Improving the hydrogen cycling properties by Mg addition in Ti-V-Zr-Nb refractory high entropy alloy

A novel high entropy alloy containing Mg and refractory elements has been prepared by mechanochemical synthetic method under inert atmosphere. The Mg0.10Ti0.30V0.25Zr0.10Nb0.25 alloy adopts a single-phase bcc lattice and can absorb hydrogen within 1 minute at room temperature forming a hydride phase with 1.7 H/M (2.7 wt.%) capacity. During the reaction with hydrogen the alloy undergoes a single-step and reversible phase transformation from bcc (alloy) to fcc lattice (hydride). The absorption/desorption cycling properties prove a small fading of the capacity for the first cycle followed by stabilization to 1.5 H/M (2.4 wt.%) for the next cycles.
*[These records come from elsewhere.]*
(** ** Rows *)
Section rows.
Implicit Types (m : Memory).

Lemma read_length m p n : length (read m p n) = n.
Proof. unfold read. by rewrite length_map, length_seq. Qed.

Lemma read_lookup m p n i : (i < n)%nat -> read m p n !! i = Some (m (p + N.of_nat i)).
Proof. intros Hi. unfold read. rewrite list_lookup_fmap, lookup_seq_lt by done. cbn. do 2 f_equal. Qed.

(** A concatenation of rows of one length. *)
Lemma concat_rows_length {A} (g : nat -> list A) k w n :
  (forall i, length (g i) = w) -> length (concat (map g (seq k n))) = (n * w)%nat.
Proof.
  intros Hg. revert k. induction n as [|n IH]; intros k; [done|]. cbn [seq map concat].
  rewrite length_app, IH, Hg. lia.
Qed.

Lemma concat_rows_lookup {A} (g : nat -> list A) k w n r i :
  (forall i, length (g i) = w) -> (r < n)%nat -> (i < w)%nat ->
  concat (map g (seq k n)) !! (r * w + i)%nat = g (k + r)%nat !! i.
Proof.
  intros Hg. revert k r. induction n as [|n IH]; intros k r Hr Hi; [lia|]. cbn [seq map concat].
  destruct r as [|r].
  - cbn [Nat.mul Nat.add]. rewrite lookup_app_l by (rewrite Hg; lia). by rewrite Nat.add_0_r.
  - rewrite lookup_app_r by (rewrite Hg; lia). rewrite Hg.
    replace (S r * w + i - w)%nat with (r * w + i)%nat by lia. rewrite IH by lia. f_equal. f_equal. lia.
Qed.

Lemma pack_rows_length m p stride rb rows :
  length (pack_rows m p stride rb rows) = (rows * N.to_nat rb)%nat.
Proof. unfold pack_rows. apply concat_rows_length. intros i. apply read_length. Qed.

Lemma pack_rows_lookup m p stride rb rows r i :
  (r < rows)%nat -> (i < N.to_nat rb)%nat ->
  pack_rows m p stride rb rows !! (r * N.to_nat rb + i)%nat =
  Some (m (p + N.of_nat r * stride + N.of_nat i)).
Proof.
  intros Hr Hi. unfold pack_rows. rewrite concat_rows_lookup; [|intros; apply read_length|done|done].
  by rewrite read_lookup.
Qed.
End rows.

(** ** Handles of the three back ends *)
Section handles.

(** Windows: [open] that fails has released what it obtained; [drop] releases
    what it kept. *)
Theorem dxgi_handles_balance (a : Dxgi.Answers) :
  leaves (Dxgi.open a) [] =
    Some match snd (Dxgi.open a) with
         | Ok _ => [Dxgi.Duplication; Dxgi.DeviceContext; Dxgi.Device] | Err _ => [] end /\
  leaves Dxgi.drop_backend [Dxgi.Duplication; Dxgi.DeviceContext; Dxgi.Device] = Some [].
Proof.
  split; [|done]. unfold Dxgi.open, Dxgi.bail.
  destruct (Dxgi.create_device a); [|done]. destruct (Dxgi.create_factory a); [|done].
  destruct (Dxgi.enum_adapters a); [|done]. destruct (Dxgi.enum_outputs a); [|done].
  destruct (Dxgi.query_output1 a); [|done]. by destruct (Dxgi.duplicate_output a).
Qed.

Lemma dirty_rects_panics needed filled written e :
  Dxgi.dirty_rects needed filled written = Err e -> e = Panicked.
Proof. unfold Dxgi.dirty_rects. case_ifs; congruence. Qed.

Lemma read_shape_panics hr psi buf e : Dxgi.read_shape hr psi buf = Err e -> e = Panicked.
Proof. unfold Dxgi.read_shape. case_bool_decide; [done|]. case_ifs; [|done]. destruct (mapM _ _); congruence. Qed.

(** A call of [acquire_frame] that returns has given back the frame and every
    object made for it; only a call that succeeds without a resource keeps the
    frame, and a panic the frame and the resource. *)
Theorem dxgi_frame_given_back (b : Dxgi.Backend) (a : Dxgi.FrameAnswers) :
  leaves (Dxgi.acquire_frame b a) [] =
    Some match snd (Dxgi.acquire_frame b a) with
         | Err Panicked => [Dxgi.Resource; Dxgi.AcquiredFrame]
         | _ => if (0 <=? Dxgi.acquire_next a)%Z && negb (Dxgi.resource a) then [Dxgi.AcquiredFrame] else []
         end.
Proof.
  unfold Dxgi.acquire_frame, Dxgi.DXGI_ERROR_WAIT_TIMEOUT, Dxgi.DXGI_ERROR_ACCESS_LOST.
  destruct (Z.leb_spec 0 (Dxgi.acquire_next a)) as [Hn|Hn].
  2: { by destruct (_ =? _)%Z, (_ =? _)%Z. }
  assert (Hc : forall z, (z < 0)%Z -> (Dxgi.acquire_next a =? z)%Z = false) by (intros; apply Z.eqb_neq; lia).
  rewrite !Hc by done. destruct (Dxgi.resource a); [|done]. unfold Dxgi.lift.
  destruct (Dxgi.dirty_rects _ _ _) as [rects|e] eqn:E1; [|by apply dirty_rects_panics in E1 as ->].
  destruct (Dxgi.read_shape _ _ _) as [shape|e] eqn:E2; [|by apply read_shape_panics in E2 as ->].
  destruct (Dxgi.query_texture a); [|done]. destruct (Dxgi.create_texture a); [|done].
  destruct (Z.leb_spec 0 (Dxgi.map_texture a)), (Z.ltb_spec (Dxgi.map_texture a) 0); done || lia.
Qed.

(** macOS: the same of the stream, the delegate and the slot's reference. *)
Theorem sckit_handles_balance (a : SCKit.Answers) :
  leaves (SCKit.open a) [] =
    Some match snd (SCKit.open a) with
         | Ok _ => [SCKit.SlotRef; SCKit.Delegate; SCKit.Stream] | Err _ => [] end.
Proof.
  unfold SCKit.open. destruct (SCKit.access_granted a); [|done]. destruct (SCKit.config a); [|done].
  destruct (SCKit.filter a); [|done]. destruct (SCKit.stream a); [|done].
  destruct (SCKit.class a); [|done]. by destruct (SCKit.delegate a).
Qed.

(** Linux: an [open] that fails after the context or its connection was made
    leaves them; one that succeeds leaves them for [drop], which does not free
    them either. *)
Theorem portal_handles_leak (pw_fd : Z) (a : Portal.Answers) :
  leaves (Portal.open pw_fd a) [] =
    Some match snd (Portal.open pw_fd a) with
         | Ok _ => [Portal.Stream; Portal.Core; Portal.Context; Portal.MainLoop; Portal.Library]
         | Err _ =>
             if (0 <=? pw_fd)%Z && Portal.dlopen a && forallb id (Portal.dlsym a) && Portal.main_loop_new a &&
                Portal.context_new a
             then if Portal.context_connect a then [Portal.Core; Portal.Context] else [Portal.Context]
             else []
         end.
Proof.
  unfold Portal.open, Portal.load. rewrite load_library_eq.
  destruct (0 <=? pw_fd)%Z; [|done]. destruct (Portal.dlopen a); [|done].
  destruct (forallb id (Portal.dlsym a)); [|done]. destruct (Portal.main_loop_new a); [|done].
  destruct (Portal.context_new a); [|done]. destruct (Portal.context_connect a); [|done].
  destruct (Portal.stream_new a); [|done]. by destruct (0 <=? Portal.stream_connect a)%Z.
Qed.

(** [drop] does not wait for the thread: when the thread wakes before the stream
    is destroyed all is well, when it wakes after that it uses a freed stream. *)
Theorem drop_races_with_the_thread :
  let held := [Portal.Stream; Portal.Core; Portal.Context; Portal.MainLoop; Portal.Library] in
  live_after held (take 1 Portal.drop_backend ++ Portal.thread_exit ++ drop 1 Portal.drop_backend) =
    Some [Portal.Core; Portal.Context; Portal.Library] /\
  live_after held (take 2 Portal.drop_backend ++ Portal.thread_exit ++ drop 2 Portal.drop_backend) = None.
Proof. split; vm_compute; reflexivity. Qed.

(** Whatever the buffer holds, it is put back on the stream. *)
Theorem portal_buffer_given_back (m : Memory) (buf : N) (error : bool) :
  leaves (Portal.acquire_frame m buf error) [] = Some [].
Proof.
  unfold Portal.acquire_frame. destruct (buf =? 0); [by destruct error|]. cbn [negb].
  unfold Portal.give_back_unless. destruct (negb (read_ptr m buf =? 0)); [|done].
  destruct (negb (read_u32 m (read_ptr m buf + 4) =? 0)); [|done].
  destruct (negb (read_ptr m (read_ptr m buf + 16) =? 0)); [|done].
  destruct (negb (_ || _)); [|done]. destruct (negb (_ || _)); [|done]. by destruct (negb (_ || _)).
Qed.
End handles.

(** ** macOS: the slot and its buffer *)
Section sckit.
Import SCKit.
Implicit Types (s : FrameSlot) (coming : list Sample).

(** The slot holds one reference, to the buffer it shows. *)
Definition held s : list Handle :=
  match pixel_buf s with Some pb => [PixelBuf (id pb)] | None => [] end.

Lemma callback_holds s c l :
  exists s', snd (stream_output_callback s c) = Ok s' /\
    leaves (stream_output_callback s c) (held s ++ l) = Some (held s' ++ l).
Proof.
  destruct c as [[pb a]|]; [|by eexists]. unfold stream_output_callback, release_buffer, leaves, held.
  destruct (pixel_buf s) as [old|]; cbn; eexists; (split; [done|]); [|done]. cbn.
  rewrite decide_True by (right; by left). case_decide as He; [|by rewrite decide_True].
  injection He as ->. done.
Qed.

Lemma wait_holds s coming l :
  exists s' late rest, snd (wait s coming) = Ok (s', late, rest) /\
    leaves (wait s coming) (held s ++ l) = Some (held s' ++ l) /\
    (late = false -> fresh s' = true \/ error s' = true).
Proof.
  revert s. induction coming as [|c coming IH]; intros s; cbn [wait].
  - destruct (fresh s || error s)%bool eqn:E; eexists _, _, _; (split; [done|]); (split; [done|]); [|done].
    intros _. by apply orb_true_iff in E.
  - destruct (fresh s || error s)%bool eqn:E.
    { eexists _, _, _. split; [done|]. split; [done|]. intros _. by apply orb_true_iff in E. }
    destruct (callback_holds s c l) as (s1 & H1 & H2).
    destruct (IH s1) as (s' & late & rest & H3 & H4 & H5). exists s', late, rest.
    unfold leaves in *. destruct (stream_output_callback s c) as [t r]. cbn [fst snd] in *. subst r. cbn [bind].
    destruct (wait s1 coming) as [t' r']. cbn [fst snd] in *. split; [done|]. split; [|done].
    by rewrite live_after_app, H2.
Qed.

Lemma acquire_holds s coming l :
  exists s' r rest, snd (acquire_frame s coming) = Ok (s', r, rest) /\
    leaves (acquire_frame s coming) (held s ++ l) = Some (held s' ++ l).
Proof.
  unfold acquire_frame. destruct (wait_holds s coming l) as (s1 & late & rest & H1 & H2 & _).
  unfold leaves in *. destruct (wait s coming) as [t r]. cbn [fst snd] in *. subst r. cbn [bind].
  destruct (error s1); [|destruct late; [|destruct (pixel_buf s1) as [pb|] eqn:E; [destruct (read_pixels pb)|]]];
    cbn [ret fst snd]; eexists _, _, _; (split; [done|]); rewrite app_nil_r, H2; try done.
  unfold held. cbn. by rewrite E.
Qed.

(** Samples that come while nobody waits, and calls with those that come while
    they wait. *)
Inductive Action := Delivered (c : Sample) | Called (coming : list Sample).

Fixpoint life s (acts : list Action) : Os Handle Failure FrameSlot :=
  match acts with
  | [] => ret s
  | Delivered c :: acts => (let! s := stream_output_callback s c in life s acts)%os
  | Called coming :: acts => (let! r := acquire_frame s coming in life (fst (fst r)) acts)%os
  end.

Lemma life_holds s acts l :
  exists s', snd (life s acts) = Ok s' /\ leaves (life s acts) (held s ++ l) = Some (held s' ++ l).
Proof.
  revert s. induction acts as [|[c|coming] acts IH]; intros s; cbn [life]; [by eexists| |].
  - destruct (callback_holds s c l) as (s1 & H1 & H2). destruct (IH s1) as (s' & H3 & H4). exists s'.
    unfold leaves in *. destruct (stream_output_callback s c) as [t r]. cbn [fst snd] in *. subst r. cbn [bind].
    destruct (life s1 acts) as [t' r']. cbn [fst snd] in *. split; [done|]. by rewrite live_after_app, H2.
  - destruct (acquire_holds s coming l) as (s1 & r1 & rest & H1 & H2). destruct (IH s1) as (s' & H3 & H4). exists s'.
    unfold leaves in *. destruct (acquire_frame s coming) as [t r]. cbn [fst snd] in *. subst r. cbn [bind fst].
    destruct (life s1 acts) as [t' r']. cbn [fst snd] in *. split; [done|]. by rewrite live_after_app, H2.
Qed.

(** From [open] to [drop], whatever samples and calls come between and in
    whatever order, everything obtained is released. *)
Theorem sckit_life_balanced (acts : list Action) :
  exists s', snd (life slot_new acts) = Ok s' /\
    leaves (life slot_new acts) [SlotRef; Delegate; Stream] = Some (held s' ++ [SlotRef; Delegate; Stream]) /\
    leaves (drop_backend s') (held s' ++ [SlotRef; Delegate; Stream]) = Some [].
Proof.
  destruct (life_holds slot_new acts [SlotRef; Delegate; Stream]) as (s' & H1 & H2). exists s'.
  split; [done|]. split; [exact H2|]. unfold drop_backend, release_buffer, leaves, held.
  destruct (pixel_buf s') as [pb|]; cbn; [|done].
  repeat match goal with
  | |- context [decide (?r = ?r)] => rewrite (decide_True (P := r = r)) by done
  | |- context [decide (?r = ?r')] => rewrite (decide_False (P := r = r')) by done
  | _ => progress cbn [remove_one]
  | |- context [decide (?r ∈ ?l)] => rewrite (decide_True (P := r ∈ l)) by (rewrite ?elem_of_cons; tauto)
  end. done.
Qed.

(** Once a sample without an image has come, every later call fails. *)
Theorem error_is_sticky s coming :
  error s = true -> acquire_frame s coming = ([], Ok (s, Err (Failed OsRejected), coming)).
Proof.
  intros He. unfold acquire_frame. destruct coming; cbn [wait]; rewrite He, orb_true_r; cbn; by rewrite He.
Qed.

Lemma error_is_sticky_witness :
  let s := match snd (stream_output_callback slot_new None) with Ok s => s | Err _ => slot_new end in
  snd (acquire_frame s []) = Ok (s, Err (Failed OsRejected), []).
Proof.
  cbn zeta. rewrite (error_is_sticky _ []); [reflexivity|]. reflexivity.
Defined.

(** A call after two samples. *)
Definition take_second s (c c' : Sample) :=
  (let! s1 := stream_output_callback s c in
   let! s2 := stream_output_callback s1 c' in acquire_frame s2 [])%os.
A simple comparison between this quinary HEA and the quaternary alloy containing only refractory elements Ti0.325V0.275Zr0.125Nb0.275 proves an important enhancement of the cycling properties by Mg addition. These insights seem to suggest that insertion of light-weighted metals such as, Mg, can guide future design of novel HEA with improved performances for hydrogen storage. (c) 2021 Acta Materialia Inc. Published by Elsevier Ltd. All rights reserved.

Automated summary

A novel high entropy alloy containing Mg and refractory elements was prepared through mechanochemical synthesis, showing fast hydrogen absorption and stable cycling properties at room temperature. The addition of Mg significantly enhanced the cycling stability and hydrogen absorption capacity of the alloy, providing important insights for the design of novel high entropy alloys with improved hydrogen storage performance in the future.